Bitcoin

As gaming giants crumble, onchain gaming promises remain unfulfilled

Opinion of: Daryl XU, co-founder and CEO, NPC Labs

Although the game has been down constant since the end of COVVI-19 locking, 2024 hit the industry particularly difficult, with layoffs and studios closings even striking the most important studios.

Although unsustainable development costs and an innovation crisis seem to be the main guilty behind the collapse, the web game has become a potential solution promising to return power to developers – and it has collected billions of dollars in investment to do so.

However, despite a continuous increase in the adoption of the crypto, the web3 game failed to capture the attention of traditional players or to solve the fundamental problems of the game. Why? The first block chains were designed for financial applications. The game developers were forced to rely on blockchains that were not designed for their use or to create their own channels that isolate themselves from the blockchain ecosystem. One or the other of the choices has led to a bad experience of players and to overestimation on the Tokenomics.

Many developers choose the latter, choosing control of connectivity. Inadvertently, it led to closed gardens that were not different from those who contributed to the collapse of the traditional game.

A solution that has created more problems

A recent article in the New York Times has revealed that over the past 30 or 40 years, the leaders of the video game industry have bet on better graphics to call on players and profits rather than creativity.
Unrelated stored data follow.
(* ===== verification/Locks.v ===== *)
(** * The shared objects behind their mutexes

    Each object that goroutines share is an instance of [Goroutine.Locked]: its methods
    access by access, as the code writes them between [Lock] and the deferred [Unlock],
    and the operation the other files use.  The laws say that a method that runs alone
    is that operation; by [Goroutine.linearizable] it is, for its callers, also when
    goroutines interleave.

    - [session.Store] in memory ([session/store.go]);
    - [planner.MemoryStore] ([planner/store.go]), whose [List] takes the lock for
      reading;
    - [memory.MockProvider] ([memory/mock.go]), whose [Write] can panic inside;
    - [llm.MockClient] ([agent_core/llm/mock.go]);
    - the rate limiter ([gateway/ws/ratelimit.go]). *)

From S2P Require Import Prelude Goroutine GoString Identity Transcript Tools Planner Llm Memory.
From S2P Require Import Adapter Session Gateway.
Open Scope Z_scope.

(** ** [session.Store] *)

Inductive SessionOp :=
| SessionGet (sid : gostring)
| SessionAppend (sid : gostring) (msgs : list TMessage)
| SessionReplace (sid : gostring) (msgs : list TMessage).

Definition session_res (o : SessionOp) : Type :=
  match o with
  | SessionGet _ => list TMessage
  | _ => unit
  end.

Definition trim_body (max : Z) (sid : gostring) : body Sessions unit :=
  if max <=? 0 then Leave tt
  else
    Read (λ m, mem_Get m sid) (λ msgs,
      if len msgs <=? max then Leave tt
      else Update (<[sid := drop (Z.to_nat (len msgs - max)) msgs]>) (Leave tt)).

Definition session_body (max : Z) (o : SessionOp) : body Sessions (session_res o) :=
  match o with
  | SessionGet sid => Read (λ m, mem_Get m sid) (λ msgs, Leave msgs)
  | SessionAppend sid msgs =>
      Read (λ m, mem_Get m sid) (λ old, Update (<[sid := old ++ msgs]>) (trim_body max sid))
  | SessionReplace sid msgs => Update (<[sid := msgs]>) (trim_body max sid)
  end.

Definition session_spec (max : Z) (o : SessionOp) (m : Sessions) : Sessions * session_res o :=
  match o with
  | SessionGet sid => (m, mem_Get m sid)
  | SessionAppend sid msgs => (mem_Append max sid msgs m, tt)
  | SessionReplace sid msgs => (mem_Replace max sid msgs m, tt)
  end.

#[export] Instance session_store (max : Z) : Locked Sessions SessionOp session_res :=
  {| op_mode := λ _, Exclusive; op_body := session_body max; op_spec := session_spec max |}.

Lemma run_trim_body max sid m : run_body (trim_body max sid) m = (trimLocked max sid m, tt).
Proof.
  unfold trim_body, trimLocked. destruct (max <=? 0); [done|]. cbn.
  by destruct (len (mem_Get m sid) <=? max).
Qed.

#[export] Instance session_store_laws max : LockedLaws (session_store max).
Proof. split; [|done]. intros [sid|sid msgs|sid msgs] m; cbn; by rewrite ?run_trim_body. Qed.

(** ** [planner.MemoryStore] *)

Inductive TodoOp :=
| TodoReplace (sid : gostring) (tasks : list Task)
| TodoList (sid : gostring)
| TodoMarkDone (sid tid : gostring).

Definition todo_res (o : TodoOp) : Type :=
  match o with
  | TodoReplace _ _ => unit
  | TodoList _ => list Task
  | TodoMarkDone _ _ => option goerror
  end.

Section todos.
Context `{UT : UnicodeTables}.

(** The loop of [MarkDone] from index [i], with [n] tasks left; the slice it runs over
    is the one in the map, so a task is changed in place. *)
Fixpoint mark_body (sid tid : gostring) (i n : nat) : body MemoryStore (option goerror) :=
  match n with
  | O => Leave (Some (ErrorString ("planner: task " ++ Quote tid ++ " not found")))
  | S n =>
      Read (λ m, default [] (m !! sid) !! i) (λ t,
        if decide (tk_ID <$> t = Some tid) then
          Update (alter (alter (λ t, with_status t StatusDone) i) sid)
          (Update (λ m, <[sid := default [] (m !! sid)]> m) (Leave None))
        else mark_body sid tid (S i) n)
  end.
The development of traditional games is expensive, regularly exceeding $ 100 million per title. Independent developers often find it difficult to compete with large publishers who ultimately control funding and distribution.
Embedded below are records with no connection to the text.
Lemma catalog_same (R : relation W) `{!PreOrder R} mem ids w0 ts t tcx input :
  (∀ w w', same_stores w w' → R w w') → store_on pool mem →
  (∀ cat k x, cols_wf cat k x →
     go_rel R (WriteScoped mem (cx_SessionID tcx) (UserID (cx_Scope tcx)) (AgentID (cx_Scope tcx))
                 cat k x)) →
  ToolsForSkills {| ca_PG := mem; ca_NATS := publisher_of conn |} ids w0 = Ok ts → t ∈ ts →
  go_rel R (t_Execute t tcx input).
Proof.
  intros HR Hpg Hw Hts%ToolsForSkills_core Ht. rewrite Hts in Ht.
  refine (coreTools_rel R _ w0 t tcx input _ _ _ Ht); cbn; [| |exact Hw].
  - intros publish Hp subj b. by eapply go_rel_mono, publisher_same.
  - intros q n. by eapply go_rel_mono, ReadForTenant_same.
Qed.

Lemma todo_same t tcx input :
  t ∈ BuiltinTools (Some todos) → go_rel same_stores (t_Execute t tcx input).
Proof.
  intros [->|[->|[]%not_elem_of_nil]%elem_of_cons]%elem_of_cons w; cbn.
  - unfold updateTodo_Execute. destruct (unmarshal_tasks input); [apply out_replace|done].
  - unfold markDone_Execute. destruct (unmarshal_id input) as [id|]; [|done].
    pose proof (out_mark (cx_SessionID tcx) id w) as H.
    by destruct (st_MarkDone todos (cx_SessionID tcx) id w) as [w' [e|]].
Qed.

Lemma SelectForTurn_same pg sid extra scope q names n :
  store_on pool pg →
  go_rel same_stores (SelectForTurn (Some {| sq_PG := pg; sq_SessionID := sid; RecentExtra := extra |})
    scope q names n).
Proof.
  intros Hpg. unfold SelectForTurn. cbn [sq_PG]. destruct pg as [st|]; [|apply go_rel_ret, _].
  cbv zeta. apply go_rel_try; [apply _| |intros m].
  - case_decide; [apply go_rel_ret, _|]. apply go_rel_try; [apply _|by apply ReadForTenant_same|].
    intros; apply go_rel_ret, _.
  - apply go_rel_try; [apply _|by apply ListRecentForTenant_same|intros recent].
    apply go_rel_bind; [apply _|apply go_rel_gets, _|intros; apply go_rel_ret, _].
Qed.

Lemma chat_hooks_same sid : hooks_rel same_stores (chat_hooks sid ws_notifier).
Proof.
  split; cbn.
  - intros f d [= <-]. destruct (assistantDeltaIsInvisible d); [apply go_rel_ret, _|].
    apply go_rel_discard, out_frame. apply _.
  - intros m [= <-]. apply go_rel_discard, out_frame. apply _.
  - intros f ns [= <-]. case_decide; [apply go_rel_ret, _|]. apply go_rel_discard, out_frame. apply _.
  - intros f ns [= <-]. case_decide; [apply go_rel_ret, _|]. apply go_rel_discard, out_frame. apply _.
Qed.

(** ** Turns and connections *)

Section turns.
Context (mem : option (Pg.MemoryStore W)) (Hmem : store_on pool mem).
Context (dflt : TenantScope) (ss : Session.Store W) (Hss : ∀ c, Redis ss = Some c → RedisApart c).
Context (maxTurns maxBreaker : Z) (w0 : W).

Let chat : Service W := chat_service dflt conn mem usage ss todos maxTurns maxBreaker w0.

Lemma Append_stays u a sid msgs :
  go_rel (stays_in u a) (Append ss (ScopedChatSessionKey u a sid) msgs).
Proof.
  unfold Append. destruct (Redis ss) as [c|] eqn:Ec.
  - apply go_rel_bind; [apply _| |intros; apply go_rel_ret, _]. intros w.
    destruct (apart_exec (RedisApart := Hss c eq_refl)
      (push_all (key (ScopedChatSessionKey u a sid)) msgs ++
       bound_cmds ss (key (ScopedChatSessionKey u a sid))) w) as (H1 & H2 & H3).
    unfold appendRedis, stays_in. rewrite H1, H2. split_and!; [done| |done..].
    intros k Hk. apply H3, (write_cmds_key ss false), Hk.
  - intros w. cbn. unfold stays_in. rewrite sessions_set, (proj1 (out_sessions _ w)),
      (proj2 (out_sessions _ w)). split_and!; [|done|reflexivity|done].
    intros k Hk. rewrite mem_Append_other; [done|]. intros <-. by apply (Hk sid).
Qed.

Lemma Get_stays u a sid : go_rel (stays_in u a) (Get ss sid).
Proof.
  unfold Get. destruct (Redis ss) as [c|] eqn:Ec; [|apply go_rel_gets, _].
  apply go_rel_bind; [apply _|apply go_rel_same_stays, (apart_read (RedisApart := Hss c eq_refl))|].
  intros [raw|e]; apply go_rel_ret, _.
Qed.

Lemma clock_stays u a : go_rel (stays_in u a) (go_state time_Now).
Proof. apply go_rel_state. intros w. apply same_stays, out_clock. Qed.

Lemma service_parts :
  sv_PG chat = mem ∧ sv_NATS chat = publisher_of conn ∧ sv_Todos chat = todos ∧
  sv_Scope chat = dflt ∧ sv_Sessions chat = ss ∧ sv_PostTurn chat = Some (post_turn usage mem w0) ∧
  (∀ ctx, sv_Bridge chat ctx = Some (HolderBridge (LG := RecordAsync usage) ctx)) ∧
  (∀ h, sv_RuntimeHint chat = Some h → ∃ t, h = mret t).
Proof.
  unfold chat, chat_service. destruct (compaction_from_env w0). split_and!; [done..|].
  cbn. intros h. case_decide; [done|]. intros [= <-]. by eexists.
Qed.

(** The engine's part of a turn: a relation that holds when nothing happened to the
    stores, and of the writes of the tools. *)
Lemma engine_same (R : relation W) `{!PreOrder R} scope key requestID rules persona ctx history tail
    sid :
  (∀ w w', same_stores w w' → R w w') →
  (∀ cat k x, cols_wf cat k x →
     go_rel R (WriteScoped mem key (UserID scope) (AgentID scope) cat k x)) →
  go_rel R (RunStreamedToolLoop
    (chat_request chat scope key requestID rules persona (sv_Bridge chat ctx) history tail)
    (Bridge_CompleteStreamTurn (sv_Bridge chat ctx)) (chat_hooks sid ws_notifier)).
Proof.
  intros HR Hw. destruct service_parts as (Hp & Hn & Ht & _ & _ & _ & Hb & _).
  rewrite Hb. apply RunStreamedToolLoop_rel; [done| | | |].
  - split; cbn; rewrite ?Hp, ?Hn, ?Ht.
    + done.
    + intros f sc q ns n [= <-]. apply (go_rel_mono same_stores); [done|].
      destruct mem as [st|]; [by apply SelectForTurn_same|apply go_rel_panic, _].
    + intros i. apply go_rel_ret, _.
    + intros cat w ts t tcx input [= <-] Hts Hin Hsc Hsid.
      eapply catalog_same; [done..| | exact Hts|exact Hin]. by rewrite Hsc, Hsid.
    + intros st t tcx input [= <-] Hin. by eapply go_rel_mono, todo_same.
  - intros w. apply HR, out_clock.
  - intros q has. by eapply turn_rel_mono, bridge_same.
  - by eapply hooks_rel_mono, chat_hooks_same.
Qed.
The blockchain seemed to be a promising solution for independent studios, providing them with new paths to collect funds and give them control of the distribution. However, the first web 3 game platforms ended up recreating the same closed systems as Blockchain was trying to correct. With acquisition costs of high players and limited web3 players, web play platforms have deepened their moats to prevent users from moving away. As its development progresses, Web3 Gaming presented its own problems.

An impossible choice for game developers

The technological infrastructure of layer 1 blockchains as Ethereum and Solana were created for finance and not aligned on the requirements of the game. Beyond the transaction speed, layer 2 solutions were not designed either to manage the unique needs of the game.
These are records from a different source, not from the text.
(** [Party.play_next_queue_item], on the party object of the command *)
Definition play_next_queue_item (now : datetime) : M unit :=
  w <- get ;;
  let prev_item := playing_item (party w) in
  let next := get_next backend_of_store (db w) (party_id (party w)) in
  modify (fun w => set_party w (set_playing_item (party w) next)) ;;;
  match prev_item with
  | Some prev => modify (fun w => set_db w (delete_item (item_id prev) (db w)))
  | None => ret tt
  end ;;;
  match next with
  | Some it =>
      it' <- start_playing now it ;;
      modify (fun w => set_party w (set_playing_item (party w) (Some it')))
  | None => ret tt
  end ;;;
  modify (fun w => set_db w (save_party (party w) (db w))).

(** [Model.refresh_from_db] of the party: its fields are read again from its
    row, and the playing item is the row its foreign key names. Django
    fetches that row at the first read of [playing_item], which is in
    [update_track], before anything is written; a foreign key without row
    raises there, and here. *)
Definition refresh_from_db : M unit :=
  w <- get ;;
  let r := db_party (db w) in
  item <- match row_playing_item r with
          | None => ret None
          | Some i =>
              match find (fun it => item_id it =? i) (db_items (db w)) with
              | Some it => ret (Some it)
              | None => raise DoesNotExist
              end
          end ;;
  modify (fun w => set_party w
    {| party_id := row_id r; playing_item := item;
       last_manager_uuid := row_last_manager_uuid r;
       last_manager_check_in := row_last_manager_check_in r |}).

(** [Command.update_track]. The logged message divides the position by the
    duration: it raises when the duration is zero. *)
Definition update_track (now : datetime) : M unit :=
  w <- get ;;
  let queue_size := length (queue backend_of_store (db w) (party_id (party w))) in
  match playing_item (party w), queue_size with
  | None, O => ret tt
  | _, _ =>
      match playing_item (party w) with
      | None => play_next_queue_item now
      | Some _ => ret tt
      end ;;;
      w <- get ;;
      match playing_item (party w) with
      | None => raise AttributeError
      | Some item =>
          let '(position_ms, duration_ms) := get_track_position now item in
          (if duration_ms =? 0 then raise ZeroDivisionError else ret tt) ;;;
          if py_eq position_ms duration_ms || should_skip (db w) item
          then play_next_queue_item now
          else ret tt
      end
  end.

(** The presences [prune_users] deletes are those that checked in before
    [now() - USER_CHECK_IN_FREQUENCY]. *)
Definition stale (now : datetime) (party : Z) (p : UserPartyPresence) : bool :=
  (presence_party p =? party) && (last_check_in p <? now - USER_CHECK_IN_FREQUENCY).

(** [Command.prune_users] *)
Definition prune_users (now : datetime) : M unit :=
  modify (fun w =>
    set_db w
      {| db_party := db_party (db w); db_items := db_items (db w);
         db_votes := db_votes (db w);
         db_presences :=
           filter (fun p => negb (stale now (party_id (party w)) p))
                  (db_presences (db w)) |}).

(** [Command.update_party_manager_timestamp] *)
Definition update_party_manager_timestamp (now : datetime) : M unit :=
  modify (fun w => set_party w
    {| party_id := party_id (party w); playing_item := playing_item (party w);
       last_manager_uuid := Some (manager_uuid w);
       last_manager_check_in := Some now |}).

(** [Command.maintain_party] *)
Definition maintain_party (now : datetime) : M unit :=
  refresh_from_db ;;;
  update_track now ;;;
  prune_users now ;;;
  update_party_manager_timestamp now ;;;
  modify (fun w => set_db w (save_party (party w) (db w))).


(** [Command.other_manager_owns_party] *)
Definition other_manager_owns_party (w : World) : bool :=
  match last_manager_uuid (party w) with
  | Some u => negb (manager_uuid w =? u)
  | None => true
  end.

(** [Command.should_keep_running] *)
Definition should_keep_running (w : World) : bool :=
  negb (user_count (db w) (party_id (party w)) =? 0)
  && negb (other_manager_owns_party w).

(** One turn of the loop of [Command.run]: the body of the [try], with the
    handler that logs the exception and goes on. *)
Definition tick (now : datetime) (w : World) : World :=
  match maintain_party now w with
  | (Ok _, w') => set_keep_running w' (should_keep_running w')
  | (Raise _, w') => w'
  end.

(** [Command.run]: the loop runs while [keep_running] holds; [clock n] is the
    instant of the turn numbered [n]. The result is the world the loop leaves
    and the number of turns it made, or nothing when the turns allowed by
    [fuel] did not see it stop. *)
Fixpoint run (fuel : nat) (clock : nat -> datetime) (n : nat) (w : World)
    : option (World * nat) :=
  if keep_running w then
    match fuel with
    | O => None
    | S fuel' => run fuel' clock (S n) (tick (clock n) w)
    end
  else Some (w, n).

(** The object [Party.objects.get(id=party_id)] returns for the row of the
    party. The playing item of a party object is fetched when it is first
    read; [handle] does not read it, and the first turn reads the party
    again: the object holds the row its foreign key names, if there is one. *)
Definition load_party (d : DB) : Party :=
  let r := db_party d in
  {| party_id := row_id r;
     playing_item :=
       match row_playing_item r with
       | Some i => find (fun it => item_id it =? i) (db_items d)
       | None => None
       end;
     last_manager_uuid := row_last_manager_uuid r;
     last_manager_check_in := row_last_manager_check_in r |}.

(** [Command.handle] up to the call of [run]: a command fresh from [__init__]
    ([keep_running] set) takes [uuid] from [uuid.uuid4()], loads the party,
    and claims it or gives up. *)
Definition handle_claim (uuid : UUID) (now : datetime) (d : DB) : World :=
  let w := {| party := load_party d; manager_uuid := uuid;
              keep_running := true; db := d |} in
  if needs_new_manager now (party w)
  then snd (update_party_manager_timestamp now w)
  else set_keep_running w false.

(** [Command.handle] *)
Definition handle (fuel : nat) (uuid : UUID) (now : datetime)
    (clock : nat -> datetime) (d : DB) : option (World * nat) :=
  run fuel clock O (handle_claim uuid now d).

End Manager.

(** ** The rest of models.py *)

Definition set_presences (d : DB) (presences : list UserPartyPresence) : DB :=
  {| db_party := db_party d; db_items := db_items d;
     db_votes := db_votes d; db_presences := presences |}.

(** The presence rows [get_or_create(user=self, party=party)] looks up. *)
Definition presence_of (user party : Z) (p : UserPartyPresence) : bool :=
  (presence_user p =? user) && (presence_party p =? party).

(** [get_or_create] finds one row, or creates it, or raises
    [MultipleObjectsReturned] when several rows match. *)
Inductive check_in_outcome : Type :=
| CheckedIn (d : DB)
| MultipleObjectsReturned.

(** [User.check_in_to_party]: the presence of the user in the party is
    fetched or created, its [last_check_in] set to [now()], and saved. *)
Definition check_in_to_party (now : datetime) (user party : Z) (d : DB)
    : check_in_outcome :=
  let checked_in := {| presence_user := user; presence_party := party;
                       last_check_in := now |} in
  match filter (presence_of user party) (db_presences d) with
  | [] => CheckedIn (set_presences d (db_presences d ++ [checked_in]))
  | [_] =>
      CheckedIn (set_presences d
        (map (fun p => if presence_of user party p then checked_in else p)
             (db_presences d)))
  | _ :: _ :: _ => MultipleObjectsReturned
  end.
Game developers – attracted by the web3 financing model, property promises and user engagement, are forced to rely on existing blockchains and compromise the gameplay or launch their own chain – which diverts attention and resources far from what they want to do: make better games.

Recent: Web3 game investors no longer throwing money on “axis killers”

While crypto native players may think that it is a valid compromise, the general public players want engaging experiences. A DAPPRADAR report in January has shown that the web 3 has reached 7.3 million unique active portfolios, but speaking with the community anecdotally, around 10,000 of them represent the real game cohort which are not in games only to cultivate rewards. This number can be higher but does not exceed the maximum of 50,000 to 100,000.

Disalizing with the culture of the game

The thing that converts traditional onchain users is not non -buttocks (NFTS) or decentralized finances, its significant property of games in assets. Traditional players have spent decades on arcade games, Nintendo or mobile games. If it is combined with the real property of active active ingredients, this familiarity is powerful enough to create a convincing experience for developers and players.

While web games claim to revolutionize games, most projects do not listen to real players. In reality, they end up competing for the same crypto-native users. Rather than focusing on fun and engaging gameplay, most web 3 games are led by cryptographic technology and Tokenomics. Within this bubble, the success in the web3 game meant to take users of crypto from each other rather than bringing new players on.

With rare exceptions, the industry has lost sight of what is important: making fun games that people want to play.

This disalember also extends to game developers who wish to enter Web3 to create better experiences of players and sustainable income models. Game studios include web3 potentials but hesitate to navigate the complex crypto systems, which require technical skills to create protocols with sufficient liquidity and user bases while providing a transparent gameplay simultaneously.

Make fun games again

As major studios continue to fight, Web3 has a second chance to keep its promise. But this time, we have to rethink how games interact. We must focus on creating access for creators and players instead of building new wall gardens. This requires specific infrastructure to web3 games which provides both the control of developers and the cross -collaboration of the ecosystem.

The path is clear. We must restore the economic freedom of the creators and put control in the hands of the players. This means income models that reward collaboration instead of isolation. More importantly, it means to come back to the roots of the game – to make games fun again.

The future of the game does not concern better graphics or tokens incentives. It is a question of creating an industry where creativity and collaboration can prosper. When developers can focus on carrying out engaging experiences instead of building moat, everyone wins.

Opinion of: Daryl XU, co-founder and CEO, NPC Labs.

This article is for general information purposes and is not intended to be and must not be considered as legal or investment advice. The points of view, the thoughts and opinions expressed here are the only of the author and do not reflect or do not necessarily represent the opinions and opinions of Cointellegraph.